(* ===== verification/ExprTypeSafety.v ===== *)
(** * Typing an expression is safe

    The invariant of the state of [ExprType]: no pointer to a type dangles, pointer types
    are unique and types have bounded depth.  Typing any expression keeps it, keeps every
    existing type where it is, restores the recursion depth, and gives null or a type that
    exists; it ends with the fuel of that depth.

    [safe s0 N m N' R] says this of a computation [m] that starts in any state that extends
    [s0]: it is a Hoare triple whose precondition is what held in an earlier state. *)

From S2P Require Import Prelude.
From S2P Require Import CxxLib.
From S2P Require Import TypeInfo.
From S2P Require Import Assign.
From S2P Require Import Traits.
From S2P Require Import Syntax.
From S2P Require Import ComptimeValue.
From S2P Require Import ConstEval.
From S2P Require Import Builtins.
From S2P Require Import Ownership.
From S2P Require Import Attributes.
From S2P Require Import Modules.
From S2P Require Import Imports.
From S2P Require Import ExprType.
Local Open Scope nat_scope.

(** ** The invariant *)

(** Pointers along which the checker follows types: components and parents. *)
Definition below (t : TypeInfo) : list tyref := componentTypes t ++ opt_list (ti_parentType t).

Definition bounded (N : nat) (e : type_env) : Prop :=
  ∃ rank : tyref → nat,
    (∀ p t q, resolve e p = Some t → q ∈ below t → rank q < rank p) ∧
    ∀ p, is_Some (resolve e p) → rank p < N.

(** The pointers the read-only tables hold. *)
Inductive in_tables (g : Tables) (p : tyref) : Prop :=
| it_function x : functions_ g !! x = Some (Some p) → in_tables g p
| it_enum x c : cEnumConstants_ g !! x = Some c → ce_type c = Some p → in_tables g p
| it_global x : cGlobals_ g !! x = Some (Some p) → in_tables g p
| it_variant x : enumVariantImports_ g !! x = Some (Some p) → in_tables g p
| it_result x ops o : operatorMethods_ g !! x = Some ops → o ∈ ops →
    op_returnType o = Some p → in_tables g p
| it_param x ops o : operatorMethods_ g !! x = Some ops → o ∈ ops →
    Some p ∈ op_paramTypes o → in_tables g p.

Definition exists_in (s : Typer) (p : tyref) : Prop := is_Some (resolve (ty_env s) p).

Record ok (g : Tables) (N : nat) (s : Typer) : Prop := {
  ok_closed : closed (ty_env s);
  ok_unique : pointers_unique (ty_env s);
  ok_bounded : bounded N (ty_env s);
  ok_char : is_Some (te_types (ty_env s) !! "char");
  ok_vars x p : ty_varTypes s !! x = Some (Some p) → exists_in s p;
  ok_tables p : in_tables g p → exists_in s p }.

(** What only grows. *)
Record grows (s s' : Typer) : Prop := {
  grows_env : extends (ty_env s) (ty_env s');
  grows_vars : ty_varTypes s' = ty_varTypes s;
  grows_depth : ty_recursionDepth s' = ty_recursionDepth s }.

#[export] Instance grows_preorder : PreOrder grows.
Proof.
  split; [by intros s; split; auto with types|].
  intros s1 s2 s3 [] []. split; [by eapply extends_trans|congruence|congruence].
Qed.

(** Null, or a type that exists. *)
Definition known (p : option tyref) (s : Typer) : Prop := ∀ q, p = Some q → exists_in s q.

(** [t] is what [p] points at. *)
Definition denotes (p : option tyref) (t : option TypeInfo) (s : Typer) : Prop :=
  match p, t with
  | None, None => True
  | Some q, Some ti => resolve (ty_env s) q = Some ti
  | _, _ => False
  end.

Lemma exists_grows s s' p : grows s s' → exists_in s p → exists_in s' p.
Proof. intros [H _ _] [t Ht]. exists t. by apply H. Qed.
Lemma known_grows s s' p : known p s → grows s s' → known p s'.
Proof. intros H Hg q Hq. eapply exists_grows; eauto. Qed.
Lemma denotes_grows s s' p t : denotes p t s → grows s s' → denotes p t s'.
Proof. destruct p, t; simpl; auto. intros H [Hg _ _]. by apply Hg. Qed.
Lemma known_None s : known None s.
Proof. by intros q [=]. Qed.
Lemma known_Some s p : exists_in s p → known (Some p) s.
Proof. by intros H q [= ->]. Qed.
Lemma denotes_known p t s : denotes p t s → known p s.
Proof. intros H q ->. destruct t; [|done]. by eexists. Qed.

Create HintDb typing discriminated.
#[export] Hint Resolve known_None known_Some : typing.

(** A pointer that an existing type holds. *)
Lemma held_known g N s p t q :
  ok g N s → denotes p (Some t) s → q ∈ ti_pointers t → exists_in s q.
Proof.
  intros Hok Hp Hq. destruct p as [p|]; [|done].
  pose proof (ok_closed _ _ _ Hok p t Hp) as H. rewrite Forall_forall in H. by apply H.
Qed.

Lemma opt_held (o : option tyref) q : o = Some q → q ∈ opt_list o.
Proof. intros ->. by apply list_elem_of_singleton. Qed.

(** The members a [TypeInfo] points with. *)
Lemma pointers_members t q :
  (q ∈ opt_list (ti_pointeeType t) ∨ q ∈ opt_list (ti_elementType t) ∨
   q ∈ opt_list (ti_keyType t) ∨ q ∈ opt_list (ti_valueType t) ∨
   (∃ f, f ∈ ti_fields t ∧ fi_typeInfo f = Some q) ∨
   Some q ∈ ti_tupleElements t ∨
   (∃ v f, v ∈ ti_enumVariantInfos t ∧ f ∈ ev_payloadFields v ∧ fi_typeInfo f = Some q)) →
  q ∈ ti_pointers t.
Proof.
  unfold ti_pointers. rewrite !elem_of_app.
  intros [H|[H|[H|[H|[(f & Hf & H)|[H|(v & f & Hv & Hf & H)]]]]]]; try tauto.
  - left. apply list_elem_of_bind. exists f. split; [by apply opt_held|done].
  - assert (q ∈ (p ← ti_tupleElements t; opt_list p)); [|tauto].
    apply list_elem_of_bind. exists (Some q). split; [by apply opt_held|done].
  - right. left. apply list_elem_of_bind. exists v. split; [|done].
    apply list_elem_of_bind. exists f. split; [by apply opt_held|done].
Qed.

(** ** Triples *)

Section safety.
Context (g : Tables) (fuel : nat).

Definition safe {A} (s0 : Typer) (N : nat) (m : T A) (N' : nat) (R : A → Typer → Prop) : Prop :=
  ∀ s, grows s0 s → ok g N s →
    match m s with
    | ROk a s' => grows s s' ∧ ok g N' s' ∧ R a s'
    | RThrow _ s' => grows s s'
    | RUndef | RNoFuel => False
    end.

Notation any := (λ _ _, True).

Lemma safe_bind {A B} s0 N N1 N2 (m : T A) (f : A → T B) R R2 :
  safe s0 N m N1 R →
  (∀ a s1, grows s0 s1 → ok g N1 s1 → R a s1 → safe s1 N1 (f a) N2 R2) →
  safe s0 N (m ≫= f) N2 R2.
Proof.
  intros Hm Hf s Hs Hok. specialize (Hm s Hs Hok). unfold mbind, M_bind.
  destruct (m s) as [a s'|x s'| |]; [|done..]. destruct Hm as (Hg & Hok' & Ha).
  assert (grows s0 s') as Hs' by (by etrans).
  specialize (Hf a s' Hs' Hok' Ha s' (reflexivity _) Hok').
  destruct (f a s'); [|by etrans|done..]. destruct Hf as (? & ? & ?). split_and!; [by etrans|done..].
Qed.

Lemma safe_weaken {A} s0 N N' (m : T A) (R R' : A → Typer → Prop) :
  (∀ a s, R a s → R' a s) → safe s0 N m N' R → safe s0 N m N' R'.
Proof.
  intros HR Hm s Hs Hok. specialize (Hm s Hs Hok). destruct (m s); naive_solver.
Qed.

Lemma safe_later {A} s0 s1 N N' (m : T A) R :
  grows s0 s1 → safe s0 N m N' R → safe s1 N m N' R.
Proof. intros H Hm s Hs. apply Hm. by etrans. Qed.

Lemma safe_ret_known s0 N p : known p s0 → safe s0 N (mret p) N known.
Proof. intros Hp s Hs Hok. split_and!; [done..|]. by eapply known_grows. Qed.

Lemma safe_ret {A} s0 N (a : A) : safe s0 N (mret a) N any.
Proof. by intros s Hs Hok. Qed.

Lemma safe_throw {A} s0 N (m : outcome A) (R : A → Typer → Prop) :
  (∀ s, match m with Ret a => R a s | Throw _ => True | _ => False end) → safe s0 N (liftO m) N R.
Proof. intros H s Hs Hok. specialize (H s). unfold liftO. destruct m; [split_and!|..]; done. Qed.

(** Only the checker's part of the state changes. *)
Lemma ok_onChecker N s c : ok g N s → ok g N (s <| ty_checker := c |>).
Proof. by intros []. Qed.
Lemma grows_onChecker s c : grows s (s <| ty_checker := c |>).
Proof. by split; auto with types. Qed.
Lemma safe_onChecker s0 N f : safe s0 N (onChecker f) N any.
Proof. intros s Hs Hok. split_and!; [apply grows_onChecker|by apply ok_onChecker|done]. Qed.

Lemma safe_when s0 N b m : safe s0 N m N any → safe s0 N (when b m) N any.
Proof. destruct b; [done|intros; apply safe_ret]. Qed.

Lemma safe_lookup s0 N n : safe s0 N (lookupT n) N known.
Proof.
  intros s Hs Hok. split_and!; [done..|]. unfold reg_lookup_ref. intros q Hq.
  destruct (te_types (ty_env s) !! n) as [t|] eqn:Ht; simplify_eq/=. by exists t.
Qed.

Lemma safe_info s0 N p : exists_in s0 p → safe s0 N (infoT p) N (denotes (Some p) ∘ Some).
Proof.
  intros Hp s Hs Hok. destruct (exists_grows _ _ _ Hs Hp) as [t Ht].
  unfold infoT, mbind, M_bind, getS, deref. by rewrite Ht.
Qed.

Lemma safe_infoOpt s0 N p : known p s0 → safe s0 N (infoOpt p) N (denotes p).
Proof.
  destruct p as [p|]; intros Hp; [|by intros s Hs Hok].
  eapply safe_bind; [by apply safe_info, Hp|]. intros t s1 Hg Hok Ht s Hs Hoks.
  split_and!; [done..|]. by apply (denotes_grows s1).
Qed.

Lemma safe_name s0 N p : exists_in s0 p → safe s0 N (nameT (Some p)) N any.
Proof. intros Hp. eapply safe_bind; [by apply safe_info|]. intros. apply safe_ret. Qed.

(** ** New types *)

Lemma bounded_mono N N' e : N ≤ N' → bounded N e → bounded N' e.
Proof. intros H (rank & Hr & Hb). exists rank. split; [done|]. intros p Hp. specialize (Hb p Hp). lia. Qed.
Lemma ok_mono N N' s : N ≤ N' → ok g N s → ok g N' s.
Proof. intros H []. split; eauto using bounded_mono. Qed.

═══

Work order: Would you quote everything above from the line containing "(** The members a [TypeInfo] points with. *)" down to the line containing "- left. apply"? Include both of those lines and nothing else.

Solution for this problem:
(** The members a [TypeInfo] points with. *)
Lemma pointers_members t q :
  (q ∈ opt_list (ti_pointeeType t) ∨ q ∈ opt_list (ti_elementType t) ∨
   q ∈ opt_list (ti_keyType t) ∨ q ∈ opt_list (ti_valueType t) ∨
   (∃ f, f ∈ ti_fields t ∧ fi_typeInfo f = Some q) ∨
   Some q ∈ ti_tupleElements t ∨
   (∃ v f, v ∈ ti_enumVariantInfos t ∧ f ∈ ev_payloadFields v ∧ fi_typeInfo f = Some q)) →
  q ∈ ti_pointers t.
Proof.
  unfold ti_pointers. rewrite !elem_of_app.
  intros [H|[H|[H|[H|[(f & Hf & H)|[H|(v & f & Hv & Hf & H)]]]]]]; try tauto.
  - left. apply list_elem_of_bind. exists f. split; [by apply opt_held|done].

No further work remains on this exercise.